__EXERCISE INSTRUCTIONS__:
Below are records; reproduce exactly the lines from the one that has "s1 == s1_sum r." through the one that has "Lemma score_roads_sum (r", ends included, and nothing more.

==== DATA TO EXAMINE ====

(** The sample place: both graphs cached, the resolver finds the node
    [Yaohai] at the input coordinate. *)
Lemma refetch_iff_coordinate_differs_witness :
  (∀ p, (process_place sample_parse sample_addr sample_lon sample_lat
           sample_pname cached_world).1 = Ok p →
        (p_force_update p = true
         ↔ coordinate_differs sample_lon sample_lat
             (node_lon sample_resolution) (node_lat sample_resolution)))
  ∧ (¬ coordinate_differs sample_lon sample_lat
         (node_lon sample_resolution) (node_lat sample_resolution) →
     ∀ xml1, files cached_world !! cache_file sample_pname 1 = Some xml1 →
       process_place sample_parse sample_addr sample_lon sample_lat
         sample_pname cached_world
       = (counts_from_cache sample_parse sample_graph xml1 sample_lon
            sample_lat sample_resolution, cached_world))
  ∧ (coordinate_differs sample_lon sample_lat
       (node_lon sample_resolution) (node_lat sample_resolution) →
     ∃ x y rest,
       node_lon sample_resolution = Some x
       ∧ node_lat sample_resolution = Some y
       ∧ posted (process_place sample_parse sample_addr sample_lon sample_lat
                   sample_pname cached_world).2
         = (posted cached_world ++ around 3000 y x :: rest)%list).
Proof.
  apply (refetch_iff_coordinate_differs sample_parse sample_addr "Yaohai"
           sample_lon sample_lat sample_pname "<osm/>" sample_graph
           sample_resolution cached_world).
  - reflexivity.
  - vm_compute. reflexivity.
  - reflexivity.
  - vm_compute. reflexivity.
Defined.

(** ** Scoring: the last caps and the range of the scores *)

Section ScoringSumFacts.
Local Open Scope Q_scope.

#[local] Instance cap_proper' : Proper (Qeq ==> Qeq ==> Qeq) cap.
Proof.
  intros x x' Hx m m' Hm. unfold cap.
  rewrite <- Hx, <- Hm. destruct (m ?= x); assumption.
Qed.

Lemma cap_below (x m : Q) : x <= m → cap x m = x.
Proof.
  intros H. unfold cap. destruct (m ?= x) eqn:E; try reflexivity.
  apply Qlt_alt in E. exfalso. apply (Qlt_not_le _ _ E H).
Qed.

Lemma cap_nonneg (x m : Q) : 0 <= x → 0 <= m → 0 <= cap x m.
Proof. intros Hx Hm. unfold cap. destruct (m ?= x); assumption. Qed.

Lemma bonus_range (count : Z) (v : Q) : 0 <= v → 0 <= bonus count v <= v.
Proof.
  intros Hv. unfold bonus. destruct (0 <? count)%Z; split;
    try assumption; apply Qle_refl.
Qed.

Lemma inject_Z_nonneg (z : Z) : (0 <= z)%Z → 0 <= inject_Z z.
Proof. intros H. change 0 with (inject_Z 0). rewrite <- Zle_Qle. exact H. Qed.

Lemma score_existence_sum (r : row) (b c d : Q) :
  ∃ s1, score_existence r [0; b; c; d] = [s1; b; c; d] ∧ s1 == s1_sum r.
Proof.
  pose proof (cap_le_bound (inject_Z (places_total_3km r)) 5) as Hp.
  unfold score_existence, s1_sum, bonus, on, add_to, cap_at.
  repeat case_match; simpl; eexists; (split; [reflexivity |]);
    first [ exfalso; lia | rewrite cap_below by lra; ring ].
Qed.

Lemma score_roads_sum (r : row) (a c d : Q) :
  ∃ s2, score_roads r [a; 0; c; d] = [a; s2; c; d] ∧ s2 == s2_sum r.
Proof.
  destruct (score_roads_value r a c d) as (s2 & E & H).
  exists s2. split; [exact E |]. rewrite H.
  pose proof (cap_le_bound (inject_Z (road_types_3km r)) 4) as Ht.
  unfold s2_spec, s2_sum, bonus.
  set (partial := (if (0 <? _)%Z then 5 else 0) + _ + _).
  pose proof (cap_le_bound partial 20) as Hc.
  repeat case_match; (rewrite cap_below by lra); ring.
Qed.

Lemma score_amenities_sum (r : row) (a b d : Q) :
  ∃ s3, score_amenities r [a; b; 0; d] = [a; b; s3; d] ∧ s3 == s3_sum r.
Proof.
  pose proof (cap_le_bound (inject_Z (amenity_shop_1km r)) 6) as Hs.
  unfold score_amenities, s3_sum, bonus, on, add_to, cap_at.
  repeat case_match; simpl; eexists; (split; [reflexivity |]);
    (rewrite cap_below by lra); ring.
Qed.

Lemma score_landuse_sum (r : row) (a b c : Q) :
  ∃ s4, score_landuse r [a; b; c; 0] = [a; b; c; s4] ∧ s4 == s4_sum r.
Proof.
  pose proof (cap_le_bound
                (inject_Z (buildings_total_1km r + buildings_total_3km r)
                 * (1 # 10)) 12) as Hb.
  pose proof (cap_le_bound (inject_Z (landuse_types_3km r)) 8) as Hl.
  unfold score_landuse, s4_sum, add_to, cap_at. simpl.
  eexists. split; [reflexivity |]. rewrite cap_below by lra. ring.
Qed.
(** * mPower walking features: a shallow embedding of
      [src/utils/new_walking_feature.py] and of the cleaning step of
      [src/utils/query_utils.py].

    Conventions of the embedding.
    - A float64 that the code reads or computes with [+], [-], [*] is a
      rational [Q]; rounding is not modelled.  Where numpy can produce a
      value that is not a finite number (the mean of an empty array, a
      division by [0.0]) the result type is [npfloat], which has [NaN]
      and [PInf] next to the finite values.
    - A pandas column is a list; a DataFrame is a list of rows (a record
      per row), with its index labels kept next to the rows where the
      code selects by label.
    - A Python exception is the [Raise] outcome of the [outcome] monad;
      [sys.exit] is the exception [SystemExit], [IOError] is what
      [open] raises on a file it cannot open ([FileNotFoundError] is
      one of them).
    - A time in seconds is held by pandas as a count of nanoseconds in
      64 bits: a timestamp of a file goes through this conversion in
      [clean_accelerometer_data], which raises on a number outside the
      range; the [td] of a row of a cleaned recording is inside it.
    - scipy's [butter]/[lfilter], pdkit's heel-strike detector, numpy's
      [sqrt] and the reading of a JSON file are not part of the
      repository: they are fields of the record [externals]. *)

From Stdlib Require Import QArith Qabs Qminmax ZArith Lia Lqa.
From stdpp Require Import base list strings sorting.
(** X16. One sentence per row with a delta. The narrative of the table has
    as many sentences as the table has rows whose delta is defined (the
    absolute delta for the gross margin, the percent delta for the other
    metrics), hence at most eight; and none when the page is not ready. *)
Theorem narrative_has_one_sentence_per_delta (ready : bool) :
  List.length (Compare.bullets Number_toString locale ready (Compare.rows metrics p1 p2))
    = (if ready then List.length (filter hasSentence (Compare.rows metrics p1 p2)) else 0) /\
  List.length (Compare.bullets Number_toString locale ready (Compare.rows metrics p1 p2)) <= 8.
Proof.
  assert (E : List.length (Compare.bullets Number_toString locale ready (Compare.rows metrics p1 p2))
              = if ready then List.length (filter hasSentence (Compare.rows metrics p1 p2)) else 0).
  { rewrite bullets_narrativeIn. destruct ready; [|reflexivity].
    rewrite narrativeIn_pushed.
    unfold Compare.NARRATIVE_ORDER. cbn [flat_map].
    rewrite !length_app. cbn [List.length].
    unfold Compare.rows, Compare.TABLE_KEYS. cbn [map filter].
    repeat match goal with
    | |- context [List.length (pushed (find ?f ?rs) (Compare.sentenceFor _ _ ?key))] =>
        let k := constr:(nth 0 (filter (fun k => Compare.key k =? key)%string
                                   Compare.TABLE_KEYS) revenue_spec) in
        let k := eval cbv in k in
        let H := fresh in
        assert (H : In k Compare.TABLE_KEYS) by (cbn; tauto);
        let P := constr:(pushed_spec k H) in
        change (List.length (pushed (find f rs) (Compare.sentenceFor Number_toString locale key)))
          with (List.length (pushed (getRow metrics p1 p2 (Compare.key k))
                    (Compare.sentenceFor Number_toString locale (Compare.key k))));
        rewrite (proj1 P), (proj2 P); clear H
    end.
    repeat match goal with
    | |- context [hasSentence ?x] => destruct (hasSentence x)
    end; reflexivity. }
  split; [exact E|]. rewrite E. destruct ready; [|lia].
  etransitivity; [apply filter_length_le|]. reflexivity.
Qed.

End MoreNarrative.

Section MoreNarrative2.

Import JS.

Variable Number_toString : number -> string.
Variable locale : Locale.
Variable metrics : option Metrics.

(** X17. A metric without a value at one of the periods loses its sentence,
    and only its sentence: the narrative is the one over the order of the
    narrative without the key of that metric. *)
Theorem missing_value_drops_only_its_sentence
    (p1 p2 : option string) (k : Compare.MetricSpec) :
  In k Compare.TABLE_KEYS ->
  Compare.valAt metrics (Compare.key k) p1 = None \/
  Compare.valAt metrics (Compare.key k) p2 = None ->
  Compare.bullets Number_toString locale true (Compare.rows metrics p1 p2)
  = Compare.narrativeIn Number_toString locale
      (filter (fun n => negb (n =? Compare.key k)) Compare.NARRATIVE_ORDER)
      (Compare.rows metrics p1 p2).
Proof.
  intros Hk Hv.
  assert (P : pushed (getRow metrics p1 p2 (Compare.key k))
                     (Compare.sentenceFor Number_toString locale (Compare.key k)) = []).
  { destruct (pushed_spec Number_toString locale metrics p1 p2 k Hk) as [E L].
    rewrite E. unfold hasSentence in L. rewrite spec_row in L.
    destruct (row_deltas_undefined metrics k p1 p2 Hv) as [Hd Hp].
    rewrite Hd, Hp in L. unfold pushed in *.
    destruct (Compare.sentenceFor _ _ _ _); [|reflexivity].
    cbn in L. destruct (Compare.key k =? "gm"); discriminate L. }
  rewrite bullets_narrativeIn, !narrativeIn_pushed.
  unfold getRow in P.
  repeat (destruct Hk as [<- | Hk];
          [ cbn [Compare.key] in P;
            match goal with
            | |- context [filter ?f Compare.NARRATIVE_ORDER] =>
                let order := eval cbv in (filter f Compare.NARRATIVE_ORDER) in
                change (filter f Compare.NARRATIVE_ORDER) with order
            end;
            unfold Compare.NARRATIVE_ORDER;
            cbn [flat_map]; rewrite P; reflexivity
          | ]).
  destruct Hk.
Qed.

====

__ANSWER SECTION__:
  ∃ s1, score_existence r [0; b; c; d] = [s1; b; c; d] ∧ s1 == s1_sum r.
Proof.
  pose proof (cap_le_bound (inject_Z (places_total_3km r)) 5) as Hp.
  unfold score_existence, s1_sum, bonus, on, add_to, cap_at.
  repeat case_match; simpl; eexists; (split; [reflexivity |]);
    first [ exfalso; lia | rewrite cap_below by lra; ring ].
Qed.

Lemma score_roads_sum (r : row) (a c d : Q) :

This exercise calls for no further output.